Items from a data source
=== Begin Enclosure ===

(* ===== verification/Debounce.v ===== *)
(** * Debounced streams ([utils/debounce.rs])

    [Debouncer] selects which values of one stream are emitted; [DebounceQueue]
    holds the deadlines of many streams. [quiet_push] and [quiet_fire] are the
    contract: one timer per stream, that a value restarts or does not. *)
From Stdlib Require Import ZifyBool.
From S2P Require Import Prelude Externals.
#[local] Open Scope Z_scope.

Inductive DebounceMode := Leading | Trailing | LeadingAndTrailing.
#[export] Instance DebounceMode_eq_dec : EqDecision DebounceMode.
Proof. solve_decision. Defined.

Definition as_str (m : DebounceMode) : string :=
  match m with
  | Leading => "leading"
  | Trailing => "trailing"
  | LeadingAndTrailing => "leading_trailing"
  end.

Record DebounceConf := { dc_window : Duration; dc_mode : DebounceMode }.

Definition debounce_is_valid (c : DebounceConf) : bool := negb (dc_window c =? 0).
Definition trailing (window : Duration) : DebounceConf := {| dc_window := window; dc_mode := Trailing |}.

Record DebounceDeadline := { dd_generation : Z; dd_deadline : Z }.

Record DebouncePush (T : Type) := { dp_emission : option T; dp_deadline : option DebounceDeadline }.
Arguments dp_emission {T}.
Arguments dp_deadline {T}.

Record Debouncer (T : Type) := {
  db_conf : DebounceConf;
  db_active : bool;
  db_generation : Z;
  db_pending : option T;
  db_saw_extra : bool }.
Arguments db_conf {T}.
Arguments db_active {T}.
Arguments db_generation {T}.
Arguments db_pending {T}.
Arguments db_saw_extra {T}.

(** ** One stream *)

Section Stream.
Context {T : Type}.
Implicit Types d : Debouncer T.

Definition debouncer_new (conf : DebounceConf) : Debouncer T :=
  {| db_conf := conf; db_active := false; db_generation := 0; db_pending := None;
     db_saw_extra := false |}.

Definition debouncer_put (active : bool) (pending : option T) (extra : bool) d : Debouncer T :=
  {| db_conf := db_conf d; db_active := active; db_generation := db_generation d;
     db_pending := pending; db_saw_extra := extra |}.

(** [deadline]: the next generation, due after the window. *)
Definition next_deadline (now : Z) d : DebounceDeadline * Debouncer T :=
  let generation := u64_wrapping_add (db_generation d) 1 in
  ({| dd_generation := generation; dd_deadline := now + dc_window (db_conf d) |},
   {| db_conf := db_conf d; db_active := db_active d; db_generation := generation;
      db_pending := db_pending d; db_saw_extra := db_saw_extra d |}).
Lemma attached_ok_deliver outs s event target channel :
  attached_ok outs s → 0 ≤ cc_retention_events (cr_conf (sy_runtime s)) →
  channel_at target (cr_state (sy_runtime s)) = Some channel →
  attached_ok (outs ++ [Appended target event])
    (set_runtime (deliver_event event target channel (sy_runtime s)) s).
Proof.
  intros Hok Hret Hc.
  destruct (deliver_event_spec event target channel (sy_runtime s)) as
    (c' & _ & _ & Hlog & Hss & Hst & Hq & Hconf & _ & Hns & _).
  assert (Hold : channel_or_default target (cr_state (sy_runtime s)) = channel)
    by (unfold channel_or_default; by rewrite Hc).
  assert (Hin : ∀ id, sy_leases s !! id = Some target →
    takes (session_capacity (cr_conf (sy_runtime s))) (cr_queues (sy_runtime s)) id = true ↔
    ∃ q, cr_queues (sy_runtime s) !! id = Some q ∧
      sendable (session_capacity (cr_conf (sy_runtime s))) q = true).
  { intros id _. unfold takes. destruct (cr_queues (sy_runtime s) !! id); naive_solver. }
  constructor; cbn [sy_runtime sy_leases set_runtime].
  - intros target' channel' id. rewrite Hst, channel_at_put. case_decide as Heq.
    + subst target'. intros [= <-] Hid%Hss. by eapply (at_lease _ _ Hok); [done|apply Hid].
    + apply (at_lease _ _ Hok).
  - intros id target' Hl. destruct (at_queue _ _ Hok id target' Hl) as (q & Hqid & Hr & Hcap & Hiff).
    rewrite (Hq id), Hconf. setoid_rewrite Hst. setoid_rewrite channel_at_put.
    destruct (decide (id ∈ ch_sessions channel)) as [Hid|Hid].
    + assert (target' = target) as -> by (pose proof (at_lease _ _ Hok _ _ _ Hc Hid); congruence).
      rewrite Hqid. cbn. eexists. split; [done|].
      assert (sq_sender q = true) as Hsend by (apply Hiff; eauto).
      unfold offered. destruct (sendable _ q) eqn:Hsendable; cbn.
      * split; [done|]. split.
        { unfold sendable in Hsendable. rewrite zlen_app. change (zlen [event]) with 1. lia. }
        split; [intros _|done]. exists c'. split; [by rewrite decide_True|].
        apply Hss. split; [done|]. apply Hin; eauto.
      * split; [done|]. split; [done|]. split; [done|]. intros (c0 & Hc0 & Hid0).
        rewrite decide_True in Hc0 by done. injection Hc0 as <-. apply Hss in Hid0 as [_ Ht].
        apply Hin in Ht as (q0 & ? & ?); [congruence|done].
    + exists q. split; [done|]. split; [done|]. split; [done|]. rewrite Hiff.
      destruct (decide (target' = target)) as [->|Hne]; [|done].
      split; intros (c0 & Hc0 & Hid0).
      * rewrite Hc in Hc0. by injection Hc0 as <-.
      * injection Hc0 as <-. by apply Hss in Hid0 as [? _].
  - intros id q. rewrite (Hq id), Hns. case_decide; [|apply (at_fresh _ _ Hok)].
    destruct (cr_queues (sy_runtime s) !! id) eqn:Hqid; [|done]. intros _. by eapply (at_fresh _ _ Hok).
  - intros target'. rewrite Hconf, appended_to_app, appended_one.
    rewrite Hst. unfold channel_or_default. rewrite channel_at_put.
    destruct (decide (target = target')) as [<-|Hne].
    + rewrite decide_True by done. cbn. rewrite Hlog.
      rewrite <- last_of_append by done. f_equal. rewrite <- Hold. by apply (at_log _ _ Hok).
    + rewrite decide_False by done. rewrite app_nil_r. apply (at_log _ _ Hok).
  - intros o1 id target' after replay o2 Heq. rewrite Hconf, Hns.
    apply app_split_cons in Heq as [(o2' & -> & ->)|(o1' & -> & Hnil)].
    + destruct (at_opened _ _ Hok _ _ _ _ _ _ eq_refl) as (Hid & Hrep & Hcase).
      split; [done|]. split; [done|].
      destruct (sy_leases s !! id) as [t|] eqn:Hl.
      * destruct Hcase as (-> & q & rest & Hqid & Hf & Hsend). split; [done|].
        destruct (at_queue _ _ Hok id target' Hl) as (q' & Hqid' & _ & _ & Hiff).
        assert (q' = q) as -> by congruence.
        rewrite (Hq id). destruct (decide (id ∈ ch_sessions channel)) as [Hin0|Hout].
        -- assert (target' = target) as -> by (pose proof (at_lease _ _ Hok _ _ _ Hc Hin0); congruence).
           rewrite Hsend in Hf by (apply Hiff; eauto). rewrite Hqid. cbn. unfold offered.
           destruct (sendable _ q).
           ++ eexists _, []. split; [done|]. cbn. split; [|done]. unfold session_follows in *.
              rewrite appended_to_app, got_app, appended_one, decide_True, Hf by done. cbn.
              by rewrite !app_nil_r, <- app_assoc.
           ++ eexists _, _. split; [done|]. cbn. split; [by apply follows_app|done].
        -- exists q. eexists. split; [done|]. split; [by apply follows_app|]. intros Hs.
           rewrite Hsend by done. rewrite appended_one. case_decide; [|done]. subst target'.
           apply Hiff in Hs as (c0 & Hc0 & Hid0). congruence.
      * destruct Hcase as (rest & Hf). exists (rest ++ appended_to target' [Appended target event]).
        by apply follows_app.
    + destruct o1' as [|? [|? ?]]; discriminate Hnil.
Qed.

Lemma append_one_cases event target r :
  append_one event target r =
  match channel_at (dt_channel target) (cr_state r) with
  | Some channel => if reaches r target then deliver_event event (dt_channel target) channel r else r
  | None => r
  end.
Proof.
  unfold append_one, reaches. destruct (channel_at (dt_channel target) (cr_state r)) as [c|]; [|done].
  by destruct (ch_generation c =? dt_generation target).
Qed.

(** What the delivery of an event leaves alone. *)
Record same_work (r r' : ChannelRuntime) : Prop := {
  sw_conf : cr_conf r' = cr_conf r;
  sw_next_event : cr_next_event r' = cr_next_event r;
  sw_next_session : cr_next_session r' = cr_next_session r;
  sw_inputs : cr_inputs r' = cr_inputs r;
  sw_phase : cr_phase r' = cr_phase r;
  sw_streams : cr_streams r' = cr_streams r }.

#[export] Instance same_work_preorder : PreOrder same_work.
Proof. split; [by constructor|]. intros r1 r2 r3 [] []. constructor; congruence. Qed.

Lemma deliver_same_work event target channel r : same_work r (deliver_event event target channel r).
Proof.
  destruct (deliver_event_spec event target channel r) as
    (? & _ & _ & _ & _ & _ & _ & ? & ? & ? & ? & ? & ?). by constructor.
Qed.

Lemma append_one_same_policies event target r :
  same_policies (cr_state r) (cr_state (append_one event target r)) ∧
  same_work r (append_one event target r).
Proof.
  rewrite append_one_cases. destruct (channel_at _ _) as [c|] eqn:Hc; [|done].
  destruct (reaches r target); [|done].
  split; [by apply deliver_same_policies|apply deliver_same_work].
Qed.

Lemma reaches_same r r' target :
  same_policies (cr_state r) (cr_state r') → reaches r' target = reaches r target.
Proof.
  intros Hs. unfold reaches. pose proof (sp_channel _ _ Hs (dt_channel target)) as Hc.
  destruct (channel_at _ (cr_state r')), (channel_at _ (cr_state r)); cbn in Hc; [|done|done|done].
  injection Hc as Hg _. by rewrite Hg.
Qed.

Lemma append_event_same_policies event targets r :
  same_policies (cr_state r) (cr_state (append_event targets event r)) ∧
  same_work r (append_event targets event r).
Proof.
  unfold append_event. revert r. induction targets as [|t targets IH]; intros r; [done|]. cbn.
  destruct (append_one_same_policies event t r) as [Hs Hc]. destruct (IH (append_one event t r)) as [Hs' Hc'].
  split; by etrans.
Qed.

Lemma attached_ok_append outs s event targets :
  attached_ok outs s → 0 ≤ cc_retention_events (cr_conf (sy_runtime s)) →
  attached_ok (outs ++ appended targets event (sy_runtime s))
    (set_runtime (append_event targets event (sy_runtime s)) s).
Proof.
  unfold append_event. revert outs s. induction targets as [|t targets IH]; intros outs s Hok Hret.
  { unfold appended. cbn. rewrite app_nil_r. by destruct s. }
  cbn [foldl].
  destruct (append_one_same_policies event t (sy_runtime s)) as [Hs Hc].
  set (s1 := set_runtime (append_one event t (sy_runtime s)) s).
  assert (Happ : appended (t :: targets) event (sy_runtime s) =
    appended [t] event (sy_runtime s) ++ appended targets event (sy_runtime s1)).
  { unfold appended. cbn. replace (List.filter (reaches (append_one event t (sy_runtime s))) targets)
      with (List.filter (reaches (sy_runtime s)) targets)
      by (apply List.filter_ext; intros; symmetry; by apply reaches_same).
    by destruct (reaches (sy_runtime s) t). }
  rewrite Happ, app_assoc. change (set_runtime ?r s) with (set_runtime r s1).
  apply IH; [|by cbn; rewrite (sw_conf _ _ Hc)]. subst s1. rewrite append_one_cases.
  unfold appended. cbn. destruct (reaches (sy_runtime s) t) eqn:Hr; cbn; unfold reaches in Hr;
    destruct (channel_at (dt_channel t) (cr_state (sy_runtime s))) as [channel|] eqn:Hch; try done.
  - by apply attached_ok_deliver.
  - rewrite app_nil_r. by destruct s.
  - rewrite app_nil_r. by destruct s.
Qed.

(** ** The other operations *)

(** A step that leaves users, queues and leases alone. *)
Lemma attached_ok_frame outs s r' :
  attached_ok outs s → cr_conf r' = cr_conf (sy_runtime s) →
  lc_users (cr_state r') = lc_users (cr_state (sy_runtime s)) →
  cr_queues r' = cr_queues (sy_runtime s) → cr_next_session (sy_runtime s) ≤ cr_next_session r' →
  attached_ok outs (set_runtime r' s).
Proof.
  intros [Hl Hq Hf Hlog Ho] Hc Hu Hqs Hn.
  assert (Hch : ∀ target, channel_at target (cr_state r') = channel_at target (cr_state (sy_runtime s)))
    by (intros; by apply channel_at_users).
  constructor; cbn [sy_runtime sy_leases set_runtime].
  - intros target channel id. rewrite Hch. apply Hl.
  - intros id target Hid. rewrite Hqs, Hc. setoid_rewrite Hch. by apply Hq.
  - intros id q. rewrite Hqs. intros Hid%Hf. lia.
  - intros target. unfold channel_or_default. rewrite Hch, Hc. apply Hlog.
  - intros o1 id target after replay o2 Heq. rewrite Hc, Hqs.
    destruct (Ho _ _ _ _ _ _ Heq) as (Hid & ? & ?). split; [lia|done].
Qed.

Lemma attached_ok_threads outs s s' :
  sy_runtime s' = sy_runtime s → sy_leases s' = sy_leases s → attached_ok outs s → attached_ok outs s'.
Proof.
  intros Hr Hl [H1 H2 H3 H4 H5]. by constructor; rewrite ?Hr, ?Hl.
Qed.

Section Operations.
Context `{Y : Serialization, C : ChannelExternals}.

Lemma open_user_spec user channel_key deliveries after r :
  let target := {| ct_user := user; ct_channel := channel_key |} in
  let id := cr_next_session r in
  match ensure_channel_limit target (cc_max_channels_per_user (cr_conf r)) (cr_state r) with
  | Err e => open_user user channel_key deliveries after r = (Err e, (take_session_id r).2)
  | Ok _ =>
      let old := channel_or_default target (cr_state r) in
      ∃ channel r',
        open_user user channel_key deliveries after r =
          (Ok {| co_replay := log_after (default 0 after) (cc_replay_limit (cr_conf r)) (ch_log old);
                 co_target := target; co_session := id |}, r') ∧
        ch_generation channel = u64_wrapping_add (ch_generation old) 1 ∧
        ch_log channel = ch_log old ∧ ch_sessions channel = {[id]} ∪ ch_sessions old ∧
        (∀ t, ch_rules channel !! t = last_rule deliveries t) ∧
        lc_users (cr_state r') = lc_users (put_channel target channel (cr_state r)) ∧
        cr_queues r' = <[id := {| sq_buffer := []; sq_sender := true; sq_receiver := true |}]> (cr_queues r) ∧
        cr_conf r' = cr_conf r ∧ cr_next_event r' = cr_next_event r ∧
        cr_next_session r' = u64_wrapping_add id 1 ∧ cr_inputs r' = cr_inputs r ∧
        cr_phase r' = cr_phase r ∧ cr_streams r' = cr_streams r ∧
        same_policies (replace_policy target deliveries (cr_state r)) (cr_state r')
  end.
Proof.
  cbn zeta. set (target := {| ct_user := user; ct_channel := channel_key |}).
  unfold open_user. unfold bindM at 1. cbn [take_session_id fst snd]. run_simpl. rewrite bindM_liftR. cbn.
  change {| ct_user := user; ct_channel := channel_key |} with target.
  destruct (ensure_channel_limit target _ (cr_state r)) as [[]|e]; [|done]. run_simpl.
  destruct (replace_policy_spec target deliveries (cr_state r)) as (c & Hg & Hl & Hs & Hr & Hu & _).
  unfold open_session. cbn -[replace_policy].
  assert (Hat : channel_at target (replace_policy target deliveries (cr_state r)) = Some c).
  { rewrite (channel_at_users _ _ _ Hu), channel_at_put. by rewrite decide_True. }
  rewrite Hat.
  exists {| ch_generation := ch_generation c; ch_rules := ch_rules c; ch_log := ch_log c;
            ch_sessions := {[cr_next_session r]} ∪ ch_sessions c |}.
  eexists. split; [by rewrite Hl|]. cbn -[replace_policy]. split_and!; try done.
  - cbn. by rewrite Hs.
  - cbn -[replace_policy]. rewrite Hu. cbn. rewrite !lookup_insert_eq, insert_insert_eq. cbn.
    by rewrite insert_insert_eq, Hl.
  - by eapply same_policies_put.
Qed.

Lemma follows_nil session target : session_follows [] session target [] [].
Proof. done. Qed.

=== End Enclosure ===
=== Begin Enclosure ===

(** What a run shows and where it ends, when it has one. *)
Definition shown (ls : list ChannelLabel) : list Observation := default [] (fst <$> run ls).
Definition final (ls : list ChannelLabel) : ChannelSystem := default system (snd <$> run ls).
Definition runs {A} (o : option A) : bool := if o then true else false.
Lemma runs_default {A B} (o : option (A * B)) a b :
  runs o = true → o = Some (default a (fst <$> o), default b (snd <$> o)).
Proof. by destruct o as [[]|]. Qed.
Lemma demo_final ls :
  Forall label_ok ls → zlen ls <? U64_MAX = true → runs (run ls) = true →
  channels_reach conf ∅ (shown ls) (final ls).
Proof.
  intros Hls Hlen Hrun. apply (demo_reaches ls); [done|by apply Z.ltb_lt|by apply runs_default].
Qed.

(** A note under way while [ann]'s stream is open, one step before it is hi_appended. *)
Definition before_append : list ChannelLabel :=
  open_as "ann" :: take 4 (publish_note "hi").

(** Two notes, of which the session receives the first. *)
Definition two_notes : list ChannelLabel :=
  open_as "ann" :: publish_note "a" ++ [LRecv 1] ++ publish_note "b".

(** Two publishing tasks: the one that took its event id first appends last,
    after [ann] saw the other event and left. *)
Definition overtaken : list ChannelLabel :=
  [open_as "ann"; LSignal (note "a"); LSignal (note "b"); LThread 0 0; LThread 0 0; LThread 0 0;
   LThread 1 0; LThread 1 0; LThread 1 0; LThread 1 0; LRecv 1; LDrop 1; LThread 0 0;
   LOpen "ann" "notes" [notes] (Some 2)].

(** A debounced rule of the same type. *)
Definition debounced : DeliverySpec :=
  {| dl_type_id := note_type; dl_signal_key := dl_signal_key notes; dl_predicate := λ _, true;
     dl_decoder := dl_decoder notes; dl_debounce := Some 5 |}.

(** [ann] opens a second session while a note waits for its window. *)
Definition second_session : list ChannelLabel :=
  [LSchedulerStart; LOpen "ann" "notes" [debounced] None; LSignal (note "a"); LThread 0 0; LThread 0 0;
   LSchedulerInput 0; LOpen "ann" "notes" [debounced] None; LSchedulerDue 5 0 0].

=== End Enclosure ===

Among the records above, only the lines between the line holding "split; [intros _|done]." and the line holding "destruct (sendable _ q).", inclusive, are to be output, exactly as written.

        split; [intros _|done]. exists c'. split; [by rewrite decide_True|].
        apply Hss. split; [done|]. apply Hin; eauto.
      * split; [done|]. split; [done|]. split; [done|]. intros (c0 & Hc0 & Hid0).
        rewrite decide_True in Hc0 by done. injection Hc0 as <-. apply Hss in Hid0 as [_ Ht].
        apply Hin in Ht as (q0 & ? & ?); [congruence|done].
    + exists q. split; [done|]. split; [done|]. split; [done|]. rewrite Hiff.
      destruct (decide (target' = target)) as [->|Hne]; [|done].
      split; intros (c0 & Hc0 & Hid0).
      * rewrite Hc in Hc0. by injection Hc0 as <-.
      * injection Hc0 as <-. by apply Hss in Hid0 as [? _].
  - intros id q. rewrite (Hq id), Hns. case_decide; [|apply (at_fresh _ _ Hok)].
    destruct (cr_queues (sy_runtime s) !! id) eqn:Hqid; [|done]. intros _. by eapply (at_fresh _ _ Hok).
  - intros target'. rewrite Hconf, appended_to_app, appended_one.
    rewrite Hst. unfold channel_or_default. rewrite channel_at_put.
    destruct (decide (target = target')) as [<-|Hne].
    + rewrite decide_True by done. cbn. rewrite Hlog.
      rewrite <- last_of_append by done. f_equal. rewrite <- Hold. by apply (at_log _ _ Hok).
    + rewrite decide_False by done. rewrite app_nil_r. apply (at_log _ _ Hok).
  - intros o1 id target' after replay o2 Heq. rewrite Hconf, Hns.
    apply app_split_cons in Heq as [(o2' & -> & ->)|(o1' & -> & Hnil)].
    + destruct (at_opened _ _ Hok _ _ _ _ _ _ eq_refl) as (Hid & Hrep & Hcase).
      split; [done|]. split; [done|].
      destruct (sy_leases s !! id) as [t|] eqn:Hl.
      * destruct Hcase as (-> & q & rest & Hqid & Hf & Hsend). split; [done|].
        destruct (at_queue _ _ Hok id target' Hl) as (q' & Hqid' & _ & _ & Hiff).
        assert (q' = q) as -> by congruence.
        rewrite (Hq id). destruct (decide (id ∈ ch_sessions channel)) as [Hin0|Hout].
        -- assert (target' = target) as -> by (pose proof (at_lease _ _ Hok _ _ _ Hc Hin0); congruence).
           rewrite Hsend in Hf by (apply Hiff; eauto). rewrite Hqid. cbn. unfold offered.
           destruct (sendable _ q).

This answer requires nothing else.